Can you return the records below exactly as they stand, but only from the first line through the one with "guarded_m P (authorize_provider_lease"?

[Collected data]

--------

Lemma authorize_guarded (P : Node → Prop) authorization slot cap :
  (∀ n, grants authorization slot cap n → P n) →
  guarded_m P (authorize_provider_lease authorization slot cap).
Proof. intros HP. apply (ask_guarded P _ _ cap); [intros lease; apply authorize_asks|done]. Qed.
Lemma with_authorized_guarded {A} (P : Node → Prop) o cap (op : Op DidStore A) :
  (∀ n, grants (jl_authorization o) (jl_lease o) cap n → P n) →
  guarded P (with_authorized o cap op).
Proof.
  intros HP. apply guarded_bind, guarded_sync, (ask_guarded P _ _ cap); [|done].
  intros lease. apply authorize_asks.
Qed.
Lemma issue_guarded (P : Node → Prop) o b :
  (∀ n, grants (jl_authorization o) (jl_lease o) (ob_capability b) n → P n) →
  guarded_m P (lease_issue_one_time o b).
Proof.
  intros HP. apply (ask_guarded P _ _ (ob_capability b)); [|done].
  intros lease. apply issue_one_time_asks.
Qed.

(** Preparing an import asks for a token first. *)
Definition prepares {S A} (lease : ProviderCapabilityLease) (cap : S → World → option string)
    (m : XM S A) : Prop :=
  ∀ s a w r x, m (s, a, w) = (r, x) →
    (∃ c, cap s w = Some c ∧ lease_grants a lease c (time w)) ∨
    is_ok r = false ∧ x.1 = (s, a) ∧ same_disk w x.2.
(* ===== verification/NodeSpec.v ===== *)
(** * What single calls of the Node binding do

    The code of an error reaches JavaScript, and an injected root key leaves its buffer. *)

From stdpp Require Import base strings list gmap.
From S2P Require Import Prelude Json Errors Records Env World Identity Managed DocumentChange.
From S2P Require Import IdentityTransition Store ProviderAuthorization ProviderAuthorizationFacts.
From S2P Require Import Host SealedHandoff RootTransfer NodeHeap Node NodeProvider NodeSystem NodeFacts.
From S2P Require Import NodeGate.
From Stdlib Require Import Ascii.

(** ** Errors *)

Lemma error_code_match_here text m :
  strip_prefix "ANP_IDENTITY_CODE:" text ≫= match_code = Some m → error_code_match text = Some m.
Proof.
  intros Hm. destruct text as [|a text]; unfold error_code_match; fold error_code_match;
    by rewrite Hm.
Qed.
Lemma js_error_match code message :
  is_empty code = false → contains_char ":"%char code = false →
  error_code_match (reason (js_error code message)) = Some (code, message).
Proof.
  intros Hne Hc.
  assert (match_code (code +:+ ":" +:+ message)%string = Some (code, message)) as Hm.
  { unfold match_code. change (":" +:+ message)%string with (String ":" message).
    by rewrite split_once_app, Hne. }
  apply error_code_match_here. unfold js_error, reason. by rewrite strip_prefix_app.
Qed.

(** The code of every error of the library reaches a JavaScript program: the wrapper reads
    from the text of a mapped error exactly the code and the message it was made of, and
    different errors of the facade, and of the authority, have different codes. *)
Theorem error_codes_roundtrip :
  (∀ e, error_code_match (reason (map_error e)) = Some (identity_error_code e, identity_error_text e)) ∧
  (∀ e, error_code_match (reason (map_authorization_error e))
        = Some (authorization_error_code e, authorization_error_text e)) ∧
  (∀ e, error_code_match (reason (map_sealed_error e))
        = Some (sealed_error_code e, sealed_error_text e)) ∧
  Inj (=) (=) identity_error_code ∧ Inj (=) (=) authorization_error_code.
Proof.
  split; [by intros []; apply js_error_match|]. split; [by intros []; apply js_error_match|].
  split; [by intros []; apply js_error_match|].
  split; intros [] []; (reflexivity || discriminate).
Qed.

(** ** The root key of a configuration *)

Lemma content_insert `{Stored A} h (r : Ref A) a : content (<[address r := into_cell a]> h) r = Some a.
Proof. apply content_lookup. apply lookup_insert_eq. Qed.

Lemma zeroize_run r b n :
  content (heap n) r = Some b →
  zeroize r n = (Ok tt, set_heap (<[address r := BufferCell (zeros (String.length b))]> (heap n)) n).
Proof. intros Hb. unfold zeroize, bind, deref. by rewrite Hb. Qed.

Lemma consume_root_key_run r b n :
  content (heap n) r = Some b →
  consume_root_key r n
  = (if decide (String.length b = 32) then Ok b
     else Err (js_error "invalid_request" "root key must contain exactly 32 bytes"),
     set_heap (<[address r := BufferCell (zeros (String.length b))]> (heap n)) n).
Proof.
  intros Hb. pose proof (zeroize_run r b n Hb) as Hz. unfold consume_root_key.
  unfold bind at 1. unfold deref. rewrite Hb. unfold ok_or.
  destruct (decide (String.length b = 32)) as [Hl|Hl].
  - rewrite bool_decide_true by done. unfold negb, bind. by rewrite Hz.
  - rewrite bool_decide_false by done. unfold negb, bind. by rewrite Hz.
Qed.

(** C27. The injected root key of a configuration that names its key identifier is overwritten
    in its buffer as soon as it is read, whether it is accepted or refused for its length;
    the key that is used is what the buffer held, and nothing else changes. *)
Theorem injected_key_consumed c key_id buffer b n r n' :
  jc_root_key_kind c = "injected"%string → jc_key_id c = Some key_id →
  jc_root_key c = Some buffer → content (heap n) buffer = Some b → manager_config c n = (r, n') →
  content (heap n') buffer = Some (zeros (String.length b)) ∧
  n' = set_heap (<[address buffer := BufferCell (zeros (String.length b))]> (heap n)) n ∧
  r = if decide (String.length b = 32) then Ok (jc_state_root c, InjectedKey key_id b)
      else Err (js_error "invalid_request" "root key must contain exactly 32 bytes").
Proof.
  intros Hk Hid Hr Hb. unfold manager_config. rewrite Hk, Hid, Hr, bool_decide_true by done.
  pose proof (content_insert (heap n) buffer (zeros (String.length b))) as Hz. simpl in Hz.
  unfold bind, lift, required, ok_or. rewrite (consume_root_key_run _ _ _ Hb).
  by destruct (decide _); intros [= <- <-].
Qed.

(** Without a key identifier the configuration is refused before the buffer is looked at, and
    the key stays in it. *)
Theorem key_left_without_identifier c n :
  jc_root_key_kind c = "injected"%string → jc_key_id c = None →
  manager_config c n = (Err (js_error "invalid_request" "keyId is required"), n).
Proof. intros Hk Hid. unfold manager_config. by rewrite Hk, Hid, bool_decide_true. Qed.
(** [fs::create_dir_all]. *)
Definition create_dir_all (dir : string) : FM unit :=
  atomic_call (λ fs, Some (tt, if decide (is_Some (fs_dirs fs !! dir)) then fs
                               else set_dirs (<[dir := 493]>) fs)).
(** [fs::set_permissions] of a directory and of a file. *)
Definition set_dir_mode (dir : string) (mode : N) : FM unit :=
  atomic_call (λ fs, _ ← fs_dirs fs !! dir; Some (tt, set_dirs (<[dir := mode]>) fs)).
Definition set_file_mode (e : Entry) (mode : N) : FM unit :=
  atomic_call (λ fs, i ← fs_names fs !! e; ino ← fs_inodes fs !! i;
    Some (tt, set_inode i {| ino_data := ino_data ino; ino_synced := ino_synced ino;
                             ino_mode := mode |} fs)).
(** [OpenOptions::create_new]: the handle is the new inode. *)
Definition create_new (e : Entry) (mode : N) : FM N :=
  atomic_call (λ fs, match fs_names fs !! e with
    | Some _ => None
    | None => Some (fs_next fs, set_entry e (Some (fs_next fs))
        (set_inode (fs_next fs)
           {| ino_data := EmptyString; ino_synced := false; ino_mode := mode |} fs))
    end).
Definition append (h : N) (b : string) (fs : Fs) : Fs :=
  match fs_inodes fs !! h with
  | Some ino => set_inode h {| ino_data := (ino_data ino +:+ b)%string; ino_synced := false;
                               ino_mode := ino_mode ino |} fs
  | None => fs
  end.
(** [write_all]: a cut leaves a prefix. *)
Definition write_all (h : N) (b : string) : FM unit :=
  call (λ fs, Some (tt, append h b fs)) (λ n, append h (String.substring 0 n b)).
(** [File::sync_all]. *)
Definition sync_all (h : N) : FM unit :=
  atomic_call (λ fs, ino ← fs_inodes fs !! h;
    Some (tt, set_inode h {| ino_data := ino_data ino; ino_synced := true;
                             ino_mode := ino_mode ino |} fs)).
Definition rename (e e' : Entry) : FM unit :=
  atomic_call (λ fs, i ← fs_names fs !! e;
    Some (tt, set_entry e None (set_entry e' (Some i) fs))).
Definition remove_file (e : Entry) : FM unit :=
  atomic_call (λ fs, _ ← fs_names fs !! e; Some (tt, set_entry e None fs)).
(** [sync_all] of an open directory. *)
Definition sync_entries (dir : string) (fs : Fs) : Fs :=
  {| fs_dirs := fs_dirs fs; fs_inodes := fs_inodes fs; fs_names := fs_names fs;
     fs_stale := filter (λ x, x.1.1 ≠ dir) (fs_stale fs); fs_next := fs_next fs |}.
Definition open_dir (dir : string) : FM unit :=
  atomic_call (λ fs, _ ← fs_dirs fs !! dir; Some (tt, fs)).
Definition sync_dir (dir : string) : FM unit :=
  atomic_call (λ fs, Some (tt, sync_entries dir fs)).
(** [Path::exists]: an error counts as absent. *)
Definition try_call {A} (m : FM A) : FM (result DidError A) := λ w,
  match m w with
  | (Ok a, w') => (Ok (Ok a), w')
  | (Err (Failed e), w') => (Ok (Err e), w')
  | (Err Died, w') => (Err Died, w')
  end.
Definition path_exists (e : Entry) : FM bool :=
  let! r := try_call (atomic_call (λ fs, _ ← fs_names fs !! e; Some (tt, fs))) in
  ret (is_ok r).

(** ** fs_util.rs *)

(** A path: its parent directory and its file name, which may not be valid UTF-8.  The two
    paths without a parent, the root and the empty path, have themselves as name. *)
Record Path := { parent : option string; file_name : string; name_is_utf8 : bool }.
Definition entry_of (dir : string) (p : Path) : Entry := (dir, file_name p).

Definition set_private_dir_mode (dir : string) : FM unit := set_dir_mode dir 448.
Definition set_private_file_mode (e : Entry) : FM unit := set_file_mode e 384.
Definition create_private_file (e : Entry) : FM N := create_new e 384.

Definition ensure_private_dir (dir : string) : FM unit :=
  do! create_dir_all dir; set_private_dir_mode dir.

Definition temporary_name (name : string) (pid sequence : N) : string :=
  ("." +:+ name +:+ "." +:+ pretty pid +:+ "." +:+ pretty sequence +:+ ".tmp")%string.
Definition temporary_path (dir : string) (p : Path) : FM Entry := λ w,
  let name := if name_is_utf8 p then file_name p else "record"%string in
  (Ok (dir, temporary_name name (m_pid w) (m_sequence w)),
   {| m_fs := m_fs w; m_events := m_events w; m_sequence := m_sequence w + 1;
      m_pid := m_pid w |}).

Definition sync_directory (dir : string) : FM unit :=
  do! try_call (do! open_dir dir; sync_dir dir); ret tt.

(** [OpenOptions] without [create_new] and without truncation, and the file of a lock. *)
Definition open_lock_file (e : Entry) : FM N :=
  atomic_call (λ fs, match fs_names fs !! e with
    | Some i => Some (i, fs)
    | None => Some (fs_next fs, set_entry e (Some (fs_next fs))
        (set_inode (fs_next fs)
           {| ino_data := EmptyString; ino_synced := false; ino_mode := 384 |} fs))
    end).
Definition open_private_lock_file (e : Entry) : FM N :=
  do! ensure_private_dir e.1;
  let! file := open_lock_file e in
  do! set_private_file_mode e;
  ret file.

(** The closure of [write_atomic_private]. *)
Definition replace_file (dir : string) (target temporary : Entry) (b : string) : FM unit :=
  let! file := create_private_file temporary in
  do! write_all file b;
  do! sync_all file;
  do! rename temporary target;
  do! set_private_file_mode target;
  sync_directory dir.

Definition write_atomic_private (p : Path) (b : string) : FM unit :=
  let! dir := lift (ok_or (parent p) (Failed (Io "target has no parent directory"))) in
  do! ensure_private_dir dir;
  let! temporary := temporary_path dir p in
  let! r := try_call (replace_file dir (entry_of dir p) temporary b) in
  do! try_call (remove_file temporary);
  lift (map_err Failed r).

Definition write_private_if_absent (p : Path) (b : string) : FM bool :=
  let! there := match parent p with
                | Some dir => path_exists (entry_of dir p)
                | None => ret (negb (is_empty (file_name p)))
                end in
  if there : bool then ret false else do! write_atomic_private p b; ret true.

(** [remove_if_exists] of registry.rs and [remove_file] of keystore.rs: a file that is not
    there is no error. *)
Definition remove_if_exists (e : Entry) : FM unit :=
  atomic_call (λ fs, Some (tt, if decide (is_Some (fs_names fs !! e)) then set_entry e None fs
                               else fs)).
End Calls.

(** ** Reasoning about system calls *)

Definition ftriple {A} (P : Fs → Prop) (m : FM A) (Q : A → Fs → Prop) (X : Fs → Prop) : Prop :=
  triple (λ w, P (m_fs w)) m (λ a w, Q a (m_fs w)) (λ w, X (m_fs w)).

Section CallRules.
Context `{Env}.

Lemma next_event_fs w : m_fs (next_event w).2 = m_fs w.
Proof. unfold next_event. by destruct (m_events w). Qed.

Lemma ftriple_call {A} (act : Fs → option (A * Fs)) partial (P X : Fs → Prop) Q :
  (∀ fs a fs', P fs → act fs = Some (a, fs') → Q a fs') →
  (∀ n fs, P fs → X (partial n fs)) → (∀ fs, P fs → X fs) →
  ftriple P (call act partial) Q X.
Proof.
  intros HQ Hp HX w r w' HP. unfold call, io_error, fail. pose proof (next_event_fs w) as Hw.
  destruct (next_event w) as [[|n|n] w1]; simpl in Hw |- *; rewrite Hw;
    [destruct (act (m_fs w)) as [[a fs]|] eqn:Ea|..]; intros [= <- <-]; simpl; eauto.
  rewrite Hw. auto.
Qed.
(* ===== verification/_CoqProject ===== *)
-Q . S2P
Prelude.v
World.v
Crypto.v
Toy.v
CryptoSpec.v
Session.v
Replay.v
SessionFacts.v
SessionRuns.v
SessionSpec.v
Channel.v
Protocol.v
Libc.v
Config.v
ConfigFacts.v
ConfigGiven.v
ConfigText.v
Routing.v
ConfigSpec.v
Log.v
Net.v
ConfigFile.v
Daemon.v
DaemonFacts.v
DaemonInput.v
Timers.v
DaemonStart.v
Effects.v
Steps.v
Keygen.v
LogSpec.v
NetSpec.v
Scenario.v
DaemonSpec.v
Untrusted.v
Reconnect.v
History.v
HistoryLoop.v
HistorySpec.v
Handshakes.v
Transcript.v
TranscriptLoop.v
Flows.v
Tunnel.v
TunnelRun.v
Shutdown.v
Twins.v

--------

(Expected output):
Lemma authorize_guarded (P : Node → Prop) authorization slot cap :
  (∀ n, grants authorization slot cap n → P n) →
  guarded_m P (authorize_provider_lease authorization slot cap).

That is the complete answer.